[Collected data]
[Start of section]

(** X2.  A run of literal characters at the head of a pattern must be the head of
    the event name, and the rest of the pattern is matched against what
    follows; so a pattern [pre*] matches exactly the names that begin with
    [pre]. *)
Theorem eventMatchPattern_literal_prefix pre q e :
  existsb is_star pre = false →
  (eventMatchPattern e (pre ++ q) = true
   ↔ ∃ rest, e = pre ++ rest ∧ eventMatchPattern rest q = true)
  ∧ (eventMatchPattern e (pre ++ ["*"%char]) = true ↔ ∃ rest, e = pre ++ rest).
Proof.
  intros Hpre.
  assert (Hgen : ∀ q e, eventMatchPattern e (pre ++ q) = true
                        ↔ ∃ rest, e = pre ++ rest ∧ eventMatchPattern rest q = true).
  { clear q e. intros q. induction pre as [|c pre IH]; intros e; cbn [app].
    - split; [intros H; by exists e | by intros (rest & -> & H)].
    - cbn [existsb] in Hpre. apply orb_false_iff in Hpre as [Hc Hpre].
      apply is_star_false in Hc.
      rewrite (eventMatchPattern_literal _ _ _ Hc).
      destruct e as [|e0 e].
      { split; [discriminate | by intros (rest & ? & _)]. }
      destruct (Ascii.eqb e0 c) eqn:He.
      + apply Ascii.eqb_eq in He as ->. rewrite (IH Hpre e). split.
        * intros (rest & -> & H). by exists rest.
        * intros (rest & [= ->] & H). by exists rest.
      + apply Ascii.eqb_neq in He. split; [discriminate|].
        intros (rest & [= -> _] & _). done. }
  split; [apply Hgen|]. rewrite Hgen. split.
  - intros (rest & -> & _). by exists rest.
  - intros (rest & ->). exists rest. split; [done|].
    apply eventMatchPattern_star_any. exists rest, []. split; [|done].
    symmetry. apply app_nil_r.
Qed.

(** X3.  Matching composes: a name matched by [p1] followed by a name matched by
    [p2] is matched by [p1] followed by [p2]. *)
Theorem eventMatchPattern_app x e p1 p2 :
  eventMatchPattern x p1 = true → eventMatchPattern e p2 = true →
  eventMatchPattern (x ++ e) (p1 ++ p2) = true.
Proof.
  intros H1 H2. revert x H1. induction p1 as [|c p1 IH]; intros x H1.
  - destruct x; [exact H2 | discriminate].
  - cbn [app]. destruct (is_star c) eqn:Hc.
    + apply is_star_true in Hc as ->.
      apply eventMatchPattern_star_any in H1 as (y & x' & -> & H1).
      apply eventMatchPattern_star_any. exists y, (x' ++ e).
      split; [by rewrite app_assoc | by apply IH].
    + apply is_star_false in Hc.
      rewrite (eventMatchPattern_literal c x p1 Hc) in H1.
      rewrite (eventMatchPattern_literal c (x ++ e) (p1 ++ p2) Hc).
      destruct x as [|x0 x]; [discriminate|]. cbn [app].
      destruct (Ascii.eqb x0 c); [by apply IH | discriminate].
Qed.
(** * A shallow embedding of [pdf_structure_extractor.py]

    The Python module [pdf_structure_extractor.py] infers a title and an
    outline (H1/H2/H3 headings with page numbers) from the spans that PyMuPDF
    reports for each page of a PDF.  This development embeds the class
    [MultilingualPDFExtractor] and the batch driver [process_all_pdfs].

    Modelling choices, all following the source:
    - a Python [str] is a list of Unicode code points ([list Z]); the string
      literals of the source are written as UTF-8 Rocq strings and decoded
      with [u8];
    - the character database used through [unicodedata] and the [str]
      methods ([isspace], [isdigit], [isalnum], [lower], ...) is a type
      class [UnicodeDB]; theorems hold for every instance, and the concrete
      instance [PyDB.py_db] gives CPython's answers on the code points it lists;
    - the numbers that PyMuPDF supplies (font sizes, coordinates, page
      sizes) are finite, modelled as rationals [Q]; the heading and title
      scores that the code accumulates from float literals are primitive
      binary64 floats, so that [score > 0.4] is decided as in CPython;
    - Python exceptions are values of [PyExc]; [except Exception] catches
      exactly those whose class derives from [Exception]. *)

From Stdlib Require Import ZArith QArith Qminmax List Bool String Ascii Floats Sorting Permutation Lia.
Import ListNotations.
Open Scope Z_scope.

(** ** Decoding the UTF-8 string literals of the source *)

Fixpoint utf8_decode (bs : list ascii) : list Z :=
  match bs with
  | [] => []
  | b0 :: r0 =>
    let c0 := Z.of_nat (nat_of_ascii b0) in
    if c0 <? 128 then c0 :: utf8_decode r0
    else if c0 <? 224 then
      match r0 with
      | b1 :: r1 =>
        ((c0 - 192) * 64 + (Z.of_nat (nat_of_ascii b1) - 128)) :: utf8_decode r1
      | [] => []
      end
    else if c0 <? 240 then
      match r0 with
      | b1 :: b2 :: r2 =>
        ((c0 - 224) * 4096 + (Z.of_nat (nat_of_ascii b1) - 128) * 64
         + (Z.of_nat (nat_of_ascii b2) - 128)) :: utf8_decode r2
      | _ => []
      end
    else
      match r0 with
      | b1 :: b2 :: b3 :: r3 =>
        ((c0 - 240) * 262144 + (Z.of_nat (nat_of_ascii b1) - 128) * 4096
         + (Z.of_nat (nat_of_ascii b2) - 128) * 64
         + (Z.of_nat (nat_of_ascii b3) - 128)) :: utf8_decode r3
      | _ => []
      end
  end.

(** A Python string literal of the source. *)
Definition u8 (s : string) : list Z := utf8_decode (list_ascii_of_string s).

(** A single-character literal ['c'] of the source. *)
Definition uc (s : string) : Z := hd 0 (u8 s).

(** ** The Unicode character database ([unicodedata] and the [str] methods) *)

Class UnicodeDB := {
  (** [unicodedata.name(c).split()[0]]; [None] where [name] raises [ValueError] *)
  ud_name_word : Z -> option string;
  ud_isspace : Z -> bool;      (** [str.isspace], also [\s] of [re] *)
  ud_isdigit : Z -> bool;      (** [str.isdigit] *)
  ud_isdecimal : Z -> bool;    (** [\d] of [re] (category Nd) *)
  ud_isalnum : Z -> bool;      (** [str.isalnum] *)
  ud_islower : Z -> bool;      (** cased lower-case character *)
  ud_isupper : Z -> bool;      (** cased upper-case character *)
  ud_istitle : Z -> bool;      (** title-case character *)
  ud_lower : Z -> list Z;      (** full lower-case mapping used by [str.lower] *)
  ud_lower1 : Z -> Z;          (** simple case mappings used by [re.IGNORECASE] *)
  ud_upper1 : Z -> Z;
  ud_nfc : list Z -> list Z    (** [unicodedata.normalize('NFC', _)] *)
}.

Section PyStr.
Context {U : UnicodeDB}.

Definition zin (c : Z) (l : list Z) : bool := existsb (Z.eqb c) l.

Fixpoint list_Z_eqb (a b : list Z) : bool :=
  match a, b with
  | [], [] => true
  | x :: a', y :: b' => (x =? y) && list_Z_eqb a' b'
  | _, _ => false
  end.

Fixpoint startswith (s p : list Z) : bool :=
  match p, s with
  | [], _ => true
  | x :: p', y :: s' => (x =? y) && startswith s' p'
  | _ :: _, [] => false
  end.

(** [needle in hay] for strings. *)
Fixpoint contains (hay needle : list Z) : bool :=
  startswith hay needle ||
  match hay with [] => false | _ :: hay' => contains hay' needle end.

Definition endswith (s p : list Z) : bool := startswith (rev s) (rev p).

Fixpoint lstrip (s : list Z) : list Z :=
  match s with
  | c :: s' => if ud_isspace c then lstrip s' else s
  | [] => []
  end.

(** [str.strip()] *)
Definition strip (s : list Z) : list Z := rev (lstrip (rev (lstrip s))).

(** [str.lower()] *)
Definition lower (s : list Z) : list Z := flat_map ud_lower s.

(** [str.split()]: maximal runs of non-whitespace characters. *)
Fixpoint split_aux (s : list Z) (cur : list Z) : list (list Z) :=
  match s with
  | [] => match cur with [] => [] | _ => [rev cur] end
  | c :: s' =>
    if ud_isspace c then
      match cur with [] => split_aux s' [] | _ => rev cur :: split_aux s' [] end
    else split_aux s' (c :: cur)
  end.

Definition split (s : list Z) : list (list Z) := split_aux s [].

(** [sep.join(parts)] *)
Fixpoint join (sep : list Z) (parts : list (list Z)) : list Z :=
  match parts with
  | [] => []
  | [p] => p
  | p :: ps => p ++ sep ++ join sep ps
  end.

(** [str.isupper()]: no lower- or title-case character and some upper-case one. *)
Fixpoint isupper_aux (s : list Z) (cased : bool) : bool :=
  match s with
  | [] => cased
  | c :: s' =>
    if ud_islower c || ud_istitle c then false
    else isupper_aux s' (cased || ud_isupper c)
  end.

Definition isupper (s : list Z) : bool := isupper_aux s false.

(** [re.sub(r'\s+', ' ', s)]; [in_ws] is set inside a run of whitespace. *)
Fixpoint collapse_aux (s : list Z) (in_ws : bool) : list Z :=
  match s with
  | [] => []
  | c :: s' =>
    if ud_isspace c then
      if in_ws then collapse_aux s' true else 32 :: collapse_aux s' true
    else c :: collapse_aux s' false
  end.

Definition collapse_ws (s : list Z) : list Z := collapse_aux s false.

End PyStr.

(** ** [re.match]: a prefix of the text lies in the pattern's language

    Patterns are regular expressions over character predicates; matching is
    by Brzozowski derivatives, so [rmatch r s] holds exactly when some prefix
    of [s] is in the language of [r] (the truth value of [re.match]). *)

Module Regex.

Inductive re : Type :=
  | RNone
  | REps
  | RChr (p : Z -> bool)
  | RSeq (a b : re)
  | RAlt (a b : re)
  | RStar (a : re).

Fixpoint nullable (r : re) : bool :=
  match r with
  | RNone | RChr _ => false
  | REps | RStar _ => true
  | RSeq a b => nullable a && nullable b
  | RAlt a b => nullable a || nullable b
  end.

Definition seq (a b : re) : re :=
  match a, b with
  | RNone, _ | _, RNone => RNone
  | REps, _ => b
  | _, REps => a
  | _, _ => RSeq a b
  end.

Definition alt (a b : re) : re :=
  match a, b with
  | RNone, _ => b
  | _, RNone => a
  | _, _ => RAlt a b
  end.

Fixpoint deriv (c : Z) (r : re) : re :=
  match r with
  | RNone | REps => RNone
  | RChr p => if p c then REps else RNone
  | RSeq a b => alt (seq (deriv c a) b) (if nullable a then deriv c b else RNone)
  | RAlt a b => alt (deriv c a) (deriv c b)
  | RStar a => seq (deriv c a) (RStar a)
  end.

Fixpoint rmatch (r : re) (s : list Z) : bool :=
  nullable r ||
  match s with
  | [] => false
  | c :: s' => rmatch (deriv c r) s'
  end.

(** Pattern building blocks. *)
Definition chr (c : Z) : re := RChr (Z.eqb c).
Definition plus (a : re) : re := RSeq a (RStar a).
Definition opt (a : re) : re := RAlt REps a.
Fixpoint lit (l : list Z) : re :=
  match l with [] => REps | c :: l' => RSeq (chr c) (lit l') end.
Fixpoint alts (rs : list re) : re :=
  match rs with [] => RNone | [r] => r | r :: rs' => RAlt r (alts rs') end.
Fixpoint seqs (rs : list re) : re :=
  match rs with [] => REps | [r] => r | r :: rs' => RSeq r (seqs rs') end.

End Regex.

(** ** Generic Python helpers *)

Section Helpers.
Context {A : Type}.

(** [sorted(xs, key=...)] / [list.sort(key=...)]: a stable sort; [lt x y]
    is the strict order on keys.  Each element is inserted after every
    element whose key is not greater, so equal keys keep their input order. *)
Fixpoint ins (lt : A -> A -> bool) (x : A) (l : list A) : list A :=
  match l with
  | [] => [x]
  | y :: ys => if lt x y then x :: y :: ys else y :: ins lt x ys
  end.

Definition sort_by (lt : A -> A -> bool) (l : list A) : list A :=
  fold_left (fun acc x => ins lt x acc) l [].

(** [max(xs, key=...)] on a non-empty list: the first maximal element. *)
Definition py_max (gt : A -> A -> bool) (x : A) (rest : list A) : A :=
  fold_left (fun best y => if gt y best then y else best) rest x.

End Helpers.

(** [ascii] literal as a code point list, for Rocq strings of ASCII text. *)
Definition str_contains (hay needle : string) : bool :=
  contains (u8 hay) (u8 needle).

(** ** Scripts: [_get_script_type] *)

Inductive Script := SUnknown | SLatin | SCyrillic | SArabic | SCjk | SOther.

Definition script_eqb (a b : Script) : bool :=
  match a, b with
  | SUnknown, SUnknown | SLatin, SLatin | SCyrillic, SCyrillic
  | SArabic, SArabic | SCjk, SCjk | SOther, SOther => true
  | _, _ => false
  end.

Section Scripts.
Context {U : UnicodeDB}.

(** Characters skipped by the vote: [char.isspace() or char.isdigit() or
    char in '.,;:!?-()[]{}']. *)
Definition script_ignored (c : Z) : bool :=
  ud_isspace c || ud_isdigit c || zin c (u8 ".,;:!?-()[]{}").

(** The branch taken on [unicodedata.name(char).split()[0]]. *)
Definition char_script (c : Z) : Script :=
  match ud_name_word c with
  | None => SOther
  | Some w =>
    if existsb (str_contains w) ["LATIN"; "LETTER"]%string then SLatin
    else if str_contains w "CYRILLIC" then SCyrillic
    else if existsb (str_contains w) ["ARABIC"; "PERSIAN"]%string then SArabic
    else if existsb (str_contains w) ["CJK"; "HIRAGANA"; "KATAKANA"; "HANGUL"]%string
    then SCjk
    else SOther
  end.

(** [script_counts[k] += 1] on a [defaultdict]: keys keep first-insertion order. *)
Fixpoint bump (k : Script) (cs : list (Script * nat)) : list (Script * nat) :=
  match cs with
  | [] => [(k, 1%nat)]
  | (k', n) :: cs' =>
    if script_eqb k k' then (k', S n) :: cs' else (k', n) :: bump k cs'
  end.
(** * 03_algorithms_c/algorithms.c: weighted average and ranking by score

    A shallow embedding of the two exported routines of [algorithms.c],
    [calcular_media_ponderada] and [ordenar_por_desempenho] (with its
    comparator [comparar_desempenho]), and the properties established
    about them.

    Conventions of the embedding:
    - a C [float] is an IEEE-754 binary32 value, modelled by the Standard
      Library's [spec_float] at precision 24 and maximal exponent 128,
      every operation rounding to nearest even and evaluated in single
      precision (no wider intermediate format, no fused multiply-add);
    - a C [int] that only counts or indexes is a [Z]; none of the
      routines can overflow one, since indices stay between 0 and the
      count they are given;
    - an array is the list of its elements, a possibly null pointer to
      an array is an [option] of such a list, and an access outside the
      array is undefined behaviour, an outcome of its own;
    - [qsort] belongs to the C library, not to this program: it is an
      interface with the contract the C standard gives it, which binds
      it only when the comparator is consistent on the array, and
      implementations of that interface are provided. *)

From Stdlib Require Import ZArith List Lia Bool Permutation Sorted.
From Stdlib Require Import Floats.SpecFloat.
Import ListNotations.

[End of section]

> **PROBLEM**: Only the lines above starting with the one with "Definition seq (a" and going through the one with "(** Pattern building blocks. *)" are to be copied, word for word and with both ends kept.

> **SOLUTION FOR THIS EXERCISE**:
Definition seq (a b : re) : re :=
  match a, b with
  | RNone, _ | _, RNone => RNone
  | REps, _ => b
  | _, REps => a
  | _, _ => RSeq a b
  end.

Definition alt (a b : re) : re :=
  match a, b with
  | RNone, _ => b
  | _, RNone => a
  | _, _ => RAlt a b
  end.

Fixpoint deriv (c : Z) (r : re) : re :=
  match r with
  | RNone | REps => RNone
  | RChr p => if p c then REps else RNone
  | RSeq a b => alt (seq (deriv c a) b) (if nullable a then deriv c b else RNone)
  | RAlt a b => alt (deriv c a) (deriv c b)
  | RStar a => seq (deriv c a) (RStar a)
  end.

Fixpoint rmatch (r : re) (s : list Z) : bool :=
  nullable r ||
  match s with
  | [] => false
  | c :: s' => rmatch (deriv c r) s'
  end.

(** Pattern building blocks. *)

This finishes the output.